Daily diet and exercise log

Update 29 April 2016

I've had no grains of any kind for thirteen (13) days—NONE of {wheat, rye, oatmeal, rice, etc}.

In a nutshell: this Wheat Belly diet appears to be a crackpot diet, at least for my body. Results:

  • 7-10 days of being weaker than I've been in a year (to an extreme).
  • The worst allergic issues I’ve had in 15 years.
  • Appetite rampantly out of control on some days.
  • Weight soared to within a few tenths of a pound of a five-year high.
  • No improvements of any kind or even a sense of any improvement.

In short, an unmitigated disaster. Can I blame it on the diet, or is it just coincidence? Try it yourself—maybe it works for some people, particularly anyone gorging on bread or similar. But where are the benefits? I experienced nothing but Bad Stuff and not a single thing positive. Nor did I experience any of the predicted tempory discomforts, just generally bad “behavior” as per above.

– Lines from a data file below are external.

(* ===== verification/MarketSteps.v ===== *)
(** * The market: the life of a trade

    The rules by which a trade may change, as a relation; and what the effects of
    an admitted transaction are: at most one trade or one offer is written, a
    trade only by one of the rules, and the coins that enter or leave the escrow
    are those the transaction moves. *)
From S2P Require Import Prelude Crypto Ledger RuleText LedgerFacts Totals Balances MarketData MarketChecks MarketPlan MarketFacts.
Local Open Scope string_scope.
Local Open Scope list_scope.
Local Open Scope Z_scope.
Local Open Scope ego_scope.

Ltac flags :=
  repeat match goal with
  | Hb : negb _ = true |- _ => apply negb_true_iff in Hb
  | Hb : negb _ = false |- _ => apply negb_false_iff in Hb
  | Hb : bool_decide _ = true |- _ => apply bool_decide_eq_true_1 in Hb
  | Hb : bool_decide _ = false |- _ => apply bool_decide_eq_false_1 in Hb
  | Hb : ~ (_ <> _) |- _ => apply dec_stable in Hb
  | Hb : _ || _ = false |- _ => apply orb_false_iff in Hb as [? ?]
  | Hb : _ && _ = true |- _ => apply andb_prop in Hb as [? ?]
  end.

(** Unfold an operation of the market that succeeded. *)
Ltac mk_cases :=
  repeat (progress op_cases ||
    match goal with
    | Hr : invalid _ = Ok _ |- _ => discriminate Hr
    | Hr : or_invalid ?r = Ok _ |- _ => destruct r eqn:?; cbn [or_invalid] in Hr
    end); flags.

(** ** Terms *)

(** What no rule changes of a trade. *)
Record same_terms (t t' : Trade) : Prop := {
  same_id : t'.(t_id) = t.(t_id);
  same_offer : t'.(t_offer_id) = t.(t_offer_id);
  same_maker : t'.(t_maker) = t.(t_maker);
  same_taker : t'.(t_taker) = t.(t_taker);
  same_seller : t'.(t_seller) = t.(t_seller);
  same_buyer : t'.(t_buyer) = t.(t_buyer);
  same_asset : t'.(t_asset) = t.(t_asset);
  same_amount : t'.(t_amount_micro) = t.(t_amount_micro);
  same_fee : t'.(t_maker_fee_micro) = t.(t_maker_fee_micro);
  same_locked : t'.(t_locked_micro) = t.(t_locked_micro);
  same_fiat : t'.(t_fiat_micro) = t.(t_fiat_micro);
  same_price : t'.(t_price_micro) = t.(t_price_micro);
  same_payout : t'.(t_buyer_payout) = t.(t_buyer_payout);
}.

#[export] Instance same_terms_preorder : PreOrder same_terms.
Proof. split; [by intros t|]. intros t u v [] []. split; congruence. Qed.

(** The parties and amounts of a trade: the maker's fee is on top of what a
    selling maker locks, and inside what a buying maker receives. *)
Record fair_terms (t : Trade) : Prop := {
  fair_amount : 1 <= t.(t_amount_micro) <= MAX_TRADE_MICRO;
  fair_fee : t.(t_maker_fee_micro) = trade_fee t.(t_asset) t.(t_amount_micro);
  fair_parties : t.(t_seller) <> t.(t_buyer);
  fair_locked :
    (t.(t_maker) = t.(t_seller) /\ t.(t_taker) = t.(t_buyer) /\
     t.(t_locked_micro) = t.(t_amount_micro) + t.(t_maker_fee_micro)) \/
    (t.(t_maker) = t.(t_buyer) /\ t.(t_taker) = t.(t_seller) /\ t.(t_locked_micro) = t.(t_amount_micro));
}.

Lemma fair_same t t' : same_terms t t' -> fair_terms t -> fair_terms t'.
Proof. intros [] []. split; congruence. Qed.

Lemma maker_fee_range n : 1 <= n <= MAX_TRADE_MICRO -> 1 <= maker_fee n <= n.
Proof.
  unfold maker_fee, MAX_TRADE_MICRO, MAKER_FEE_BPS, u64_max. intros Hn.
  assert (1 <= (n * 100 + 9999) / 10000 <= n).
  { split; [apply Z.div_le_lower_bound; lia|]. transitivity ((n * 10000 + 9999) / 10000); [apply Z.div_le_mono; lia|].
    rewrite Z.div_add_l by lia. change (9999 / 10000) with 0. lia. }
  rewrite Z.mod_small by lia. lia.
Qed.

Lemma trade_fee_range asset n : 1 <= n <= MAX_TRADE_MICRO -> 0 <= trade_fee asset n <= n.
Proof. intros Hn. pose proof (maker_fee_range n Hn). unfold trade_fee. case_match; lia. Qed.

Lemma fair_locked_range t :
  fair_terms t -> 1 <= t.(t_locked_micro) <= 2 * MAX_TRADE_MICRO /\ 0 <= t.(t_maker_fee_micro) <= t.(t_locked_micro).
Proof.
  intros [Ha Hf _ Hl]. pose proof (trade_fee_range t.(t_asset) _ Ha).
  destruct Hl as [(_ & _ & ->)|(_ & _ & ->)]; lia.
Qed.

(** ** The rules *)

Section Steps.
Context `{CryptoPrims} `{ChainPrims} `{MarketPrims} `{MarketJson}.
Implicit Types (c : Ctx) (tx : LedgerTx) (t : Trade).

(** An arbiter on the list who is neither party. *)
Definition impartial c t (a : string) : Prop := a ∈ c.(arbiters) /\ a <> t.(t_buyer) /\ a <> t.(t_seller).

(** Who may dispute, and when. *)
Definition may_dispute c t (r : Role) : Prop :=
  (t.(t_state) = Paid /\ (r = Buyer -> default i64_max (buyer_may_dispute_at t) <= c.(c_now))) \/
  (t_is_egoc t = false /\ t.(t_state) = Locked /\ r = Seller /\ overdue t c.(c_now) = true).

(** Who may end a trade, how, and when. *)
Inductive may_settle (now : Z) t : Outcome -> Role -> Prop :=
| seller_releases : in_escrow t = true -> may_settle now t Release Seller
| buyer_refunds : in_escrow t = true -> may_settle now t Refund Buyer
| arbiter_decides o : t.(t_state) = Disputed -> may_settle now t o Arbiter
| seller_reclaims :
    t_is_egoc t = true -> t.(t_state) = Locked -> default i64_max (payment_due_at t) <= now -> may_settle now t Refund Seller.
(** The second loop: the unstakes of the block. *)
Fixpoint check_unstakes ov block (voters : gset string) (txs : list LedgerTx) : result unit string :=
  match txs with
  | [] => Ok tt
  | tx :: txs =>
      if bool_decide (tx.(tx_from) ∈ voters) then
        Err ("unstake " +:+ tx.(tx_hash) +:+ " refused: " +:+ tx.(tx_from) +:+ " votes or reports with this stake in the same block")
      else
        let until := locked_until ov tx.(tx_from) in
        if bool_decide (block.(b_timestamp) < until) then
          Err ("unstake " +:+ tx.(tx_hash) +:+ " refused: " +:+ tx.(tx_from) +:+ " voted with this stake and it stays locked until " +:+
               pretty until)
        else check_unstakes ov block voters txs
  end.

Definition validate ov block (txs : list LedgerTx) : result unit string :=
  let active := rule_active block.(b_height) in
  let? voters := check_ops active block (filter (fun tx => is_dao_tx tx = true) txs) ∅ in
  if negb active then Ok tt
  else check_unstakes ov block voters (filter (fun tx => is_unstake_tx tx = true) txs).

Definition proposal_fit ov tx (height timestamp : Z) (unstakers : gset string) : Fit :=
  let unstake :=
    if rule_active height && is_unstake_tx tx && bool_decide (timestamp < locked_until ov tx.(tx_from)) then
      FitLater "the stake is locked by a DAO vote"
    else FitYes in
  if is_dao_tx tx then
    if negb (rule_active height) then FitLater "DAO transactions start at block Some(65103)"
    else
      match well_formed tx with
      | Err e => FitNever e
      | Ok _ =>
          if locks_stake tx && bool_decide (tx.(tx_from) ∈ unstakers) then FitLater "the sender unstakes in this block"
          else unstake
      end
  else unstake.

(** ** Results *)

Definition status (p : Proposal) (now : Z) : string :=
  if p.(p_withdrawn) then "withdrawn" else if bool_decide (now < p.(p_ends_at)) then "active" else "expired".

(** [stake_by_opt] and [quorum_reached] of [results]; the sum of the tallies wraps. *)
Definition stake_by_opt ov (p : Proposal) : list Z :=
  let n := length p.(p_options) in
  resize n 0 (default (replicate n 0) (load (A := list Z) ov (tally_key p.(p_id)))).

Definition quorum_reached ov (p : Proposal) (network_stake : Z) : bool :=
  let total_stake := foldl wrapping_add64 0 (stake_by_opt ov p) in
  bool_decide (MIN_STAKE_VOTERS <= u64_at ov (stake_count_key p.(p_id))) &&
  bool_decide (network_stake * MIN_STAKE_PERCENT <= total_stake * 100).
End Dao.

Doctors pushing their own crackpot diets ought to provide some real science and be held accountable. I have no issue with reducing excessive carb intake (a good idea), but Wheat Belly leaps from good advice into a chasm of unsubstantiated snake-oil salesmanship (read the first chapter or two, no thinking person could help but be aghast at the wild claims that are made).

I’m going to eat some sushi (with rice) before tomorrow’s Devil Mountain Double, my traditional stomach-friendly fare before a double, when I can get it.

Update 17 June 2016

See 17 June 2016 followup.

I’ve stayed away (mostly) from grains, the exceptions being Panda licorice during double centuries and sushi with rice before double centuries. No bread for a couple of months now. At the same time, I noticed that I had something like 6 of 10 or so symptoms of iodine deficiency. I started eating sheets of seaweed nori, kelpt tablets, and taking 25,000 IU Vitamin D.

I feel GOOD again. Weight has plummeted by 8 pounds in 3 weeks. Too many factors here to say for certain, but I think it is the iodine; my TSH has been borderline (low) for some years.